(Saved entries)
(* ===== verification/RuntimeStart.v ===== *)
(** * The runtime on an initialised locality graph

    The theorems about [Runtime] are for any pool of tasks that is well formed.
    Here the pool is the one that [hclib_global_init] leaves ([Init]): a second
    instance of [TaskPool] with the same operations, whose invariant is [ready],
    carries what is known of the locality graph through every run of the runtime. *)

From S2P Require Import Prelude Deque Jsmn LocalityText Locality LocalityRun Pool Runtime RuntimeHeap RuntimeStack RuntimeStep RuntimeSafe Affinity Init.
From stdpp Require Import options.

(** ** The pool, with a stronger invariant *)

Section ready.
Context (n : Z) (paths : list (hclib_locality_path * hclib_locality_path)).

Definition ready_with_workers (s : locality) : Prop := ready n paths s ∧ Z.of_nat (length (lc_workers s)) = n.

Lemma locality_pop_inv s w t s' :
  ready_with_workers s → locality_pop s w = Ok (t, s') → ready_with_workers s'.
Proof.
  intros [Hs Hl] H. pose proof H as H1. apply bind_Ok in H1 as (ws & [Hw Hws]%array_get_Ok & H1).
  apply lift_context_Ok in H1 as (cx & _ & ->). apply lookup_lt_Some in Hws.
  destruct (ready_pop n paths s w Hs ltac:(lia)) as (t1 & s1 & E & Hs1). rewrite H in E. injection E as <- <-. done.
Qed.

Lemma locality_steal_inv s w ts s' :
  ready_with_workers s → locality_steal s w = Ok (ts, s') → ready_with_workers s'.
Proof.
  intros [Hs Hl] H. pose proof H as H1. apply bind_Ok in H1 as (ws & [Hw Hws]%array_get_Ok & H1).
  apply bind_Ok in H1 as ([[ts1 v] cx] & _ & [= <- <-]). apply lookup_lt_Some in Hws.
  destruct (ready_steal n paths s w Hs ltac:(lia)) as (t1 & s1 & E & Hs1 & _). rewrite H in E. injection E as <- <-. done.
Qed.

Definition ready_pool : TaskPool locality.
Proof using n paths.
  refine {| pool_push_locale := locality_push_locale; pool_push_default := locality_push_default;
    pool_pop := locality_pop; pool_steal := locality_steal; pool_ok := ready_with_workers;
    pool_tasks := @pool_tasks locality locality_pool |}.
  - intros s w l t r s' [Hs Hl] Ht H Hr. split; [split; [by apply (ready_push_locale n paths s w l t r)|]|].
    + apply bind_Ok in H as (ws & _ & H). by apply lift_context_Ok in H as (cx & _ & ->).
    + by eapply (@pool_push_locale_law locality locality_pool); [by eapply ready_pool_ok|..].
  - intros s w t r s' [Hs Hl] Ht H Hr. split; [split; [by apply (ready_push_default n paths s w t r)|]|].
    + apply bind_Ok in H as (l & _ & H). apply bind_Ok in H as (re & _ & H). apply bind_Ok in H as (u & _ & H).
      by apply lift_context_Ok in H as (cx & _ & ->).
    + by eapply (@pool_push_default_law locality locality_pool); [by eapply ready_pool_ok|..].
  - intros s w t s' Hs H. split; [by eapply locality_pop_inv|].
    eapply (@pool_pop_law locality locality_pool); [eapply ready_pool_ok; apply Hs|done].
  - intros s w ts s' Hs H. split; [by eapply locality_steal_inv|].
    eapply (@pool_steal_law locality locality_pool); [eapply ready_pool_ok; apply Hs|done].
  - apply (@pool_push_locale_ends locality locality_pool).
  - apply (@pool_push_default_ends locality locality_pool).
  - apply (@pool_pop_ends locality locality_pool).
  - apply (@pool_steal_ends locality locality_pool).
Defined.

(** Both instances run the same code. *)
Lemma reachable_ready {EX : Externs} p k main locale (s : rt locality) :
  @reachable locality locality_pool EX p k main locale s →
  @reachable locality ready_pool EX p k main locale s.
Proof. exact (λ H, H). Qed.

(** The pool of every state that the runtime reaches. *)
Lemma reached_pool {EX : Externs} p k main locale (s : rt locality) :
  ready_with_workers p → @pool_tasks locality locality_pool p = [] →
  @reachable locality locality_pool EX p k main locale s → ready_with_workers (pool s).
Proof.
  intros Hp Ht H%reachable_ready.
  destruct (@launched_inv locality ready_pool EX p k main locale s Hp Ht H) as [f Hi].
  exact (@heap_pool_ok locality ready_pool _ _ (inv_heap _ _ Hi)).
Qed.
End ready.

(** ** Properties *)

(** C37: From the start of the process to any moment of the run.  Let the locality graph be
    loaded or generated, checked, and the workers created and pinned; let the runtime
    then launch any program on these workers and interleave their actions in any
    order.  In every state that is reached no search for work faults, for no worker,
    neither along its pop path nor along its steal path; and if every locale on a pop
    path is also on a steal path, then while any task is queued anywhere there is a
    worker whose search finds one. *)
Theorem runtime_finds_queued_work {EX : Externs} run_populate ls file junk workers nprocessors hwloc s0 s1 n
    main locale (s : rt locality) :
  (∀ f l l', run_populate f l = Ok l' →
     loc_id l' = loc_id l ∧ loc_lbl l' = loc_lbl l ∧ loc_deques l' = loc_deques l) →
  (∀ contents, file = Some (Some contents) → Z.of_nat (length contents) < INT_MAX) →
  hclib_global_init run_populate ls file junk workers nprocessors = Ok s0 →
  Z.of_nat (length (lc_workers s0)) = n → 2 * n <= INT_MAX →
  Forall (λ p, 2 * Z.of_nat (length (steal_path p)) <= INT_MAX) (hc_worker_paths (lc_context s0)) →
  pin_locality hwloc s0 = Ok s1 →
  reachable s1 (Z.to_nat n) main locale s →
  (∀ w, 0 <= w < n → (∃ t p, locality_pop (pool s) w = Ok (t, p)) ∧ ∃ ts p, locality_steal (pool s) w = Ok (ts, p)) ∧
  (stealable (hc_worker_paths (lc_context s0)) → pool_tasks (pool s) ≠ [] →
   ∃ w ts p, 0 <= w < n ∧ locality_steal (pool s) w = Ok (ts, p) ∧ ts ≠ []).
Proof.
  intros Hpop Hfile H Hn Hmax Hst Hpin Hrun.
  destruct (started_ready _ _ _ _ _ _ _ _ Hpop Hfile H Hn Hmax Hst) as (Hr & Ht & Hl).
  destruct (ready_pinned _ _ _ _ _ Hn Hr Hpin) as [Hr1 Ht1]. rewrite Ht in Ht1.
  assert (length (lc_workers s1) = length (lc_workers s0)) as Hl1 by by eapply pinned_workers.
  destruct (reached_pool n (paths_of (hc_worker_paths (lc_context s0))) s1 (Z.to_nat n) main locale s) as [Hs _]; [split; [exact Hr1|lia]|done|done|].
  split; [|by apply ready_found]. intros w Hw.
  destruct (ready_pop _ _ _ _ Hs Hw) as (t & s2 & E & _). destruct (ready_steal _ _ _ _ Hs Hw) as (ts & s3 & E' & _).
  split; [by exists t, s2|by exists ts, s3].
Qed.

(** Two pinned workers; worker 0 opens the root scope and queues the main function. *)
Definition main_queued : option (rt locality) :=
  match two_workers_pinned with
  | Ok p => match run [0; 0] (launch p 2 (Return NULL) (Some 0)) with Ok (_, s) => Some s | Err _ => None end
  | Err _ => None
  end.

Lemma runtime_finds_queued_work_witness :
  ∃ s, main_queued = Some s ∧ pool_tasks (pool s) ≠ [] ∧
    ∃ w ts p, 0 <= w < 2 ∧ locality_steal (pool s) w = Ok (ts, p) ∧ ts ≠ [].
Proof.
  destruct main_queued as [s|] eqn:Es; [|by vm_compute in Es].
  destruct two_workers as [s0|] eqn:E0; [|by vm_compute in E0].
  destruct two_workers_pinned as [s1|] eqn:E1; [|by vm_compute in E1].
  assert (pool_tasks (pool s) ≠ []) as Ht.
  { clear -Es. vm_compute in Es. injection Es as <-. by vm_compute. }
  exists s. split; [done|]. split; [done|].
  pose proof (runtime_finds_queued_work (λ _ l, Ok l) two_core_types None no_token (Some (chars "2")) 8
    (Some (two_nodes, None, {[0; 3]})) s0 s1 2 (Return NULL) (Some 0) s) as H.
  destruct H as (_ & H).
  - by intros f l l' [= <-].
  - done.
  - exact E0.
  - clear -E0. vm_compute in E0. by injection E0 as <-.
  - unfold INT_MAX. lia.
  - clear -E0. vm_compute in E0. injection E0 as <-. repeat constructor; vm_compute; discriminate.
  - clear -E0 E1. unfold two_workers_pinned in E1. by rewrite E0 in E1.
  - exists [0; 0]. unfold main_queued in Es. rewrite E1 in Es. change (Z.to_nat 2) with 2%nat.
    destruct (run [0; 0] (launch s1 2 (Return NULL) (Some 0))) as [[[] s2]|]; [by injection Es as <-|done].
  - apply H; [|done]. apply same_paths_stealable. clear -E0. vm_compute in E0. injection E0 as <-.
    by repeat constructor.
Defined.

◆ TASK DETAILS ◆
If a line in the records contains the word "repeat", copy it out.

◆ SOLUTION TO THIS PROBLEM ◆
  - clear -E0. vm_compute in E0. injection E0 as <-. repeat constructor; vm_compute; discriminate.
    by repeat constructor.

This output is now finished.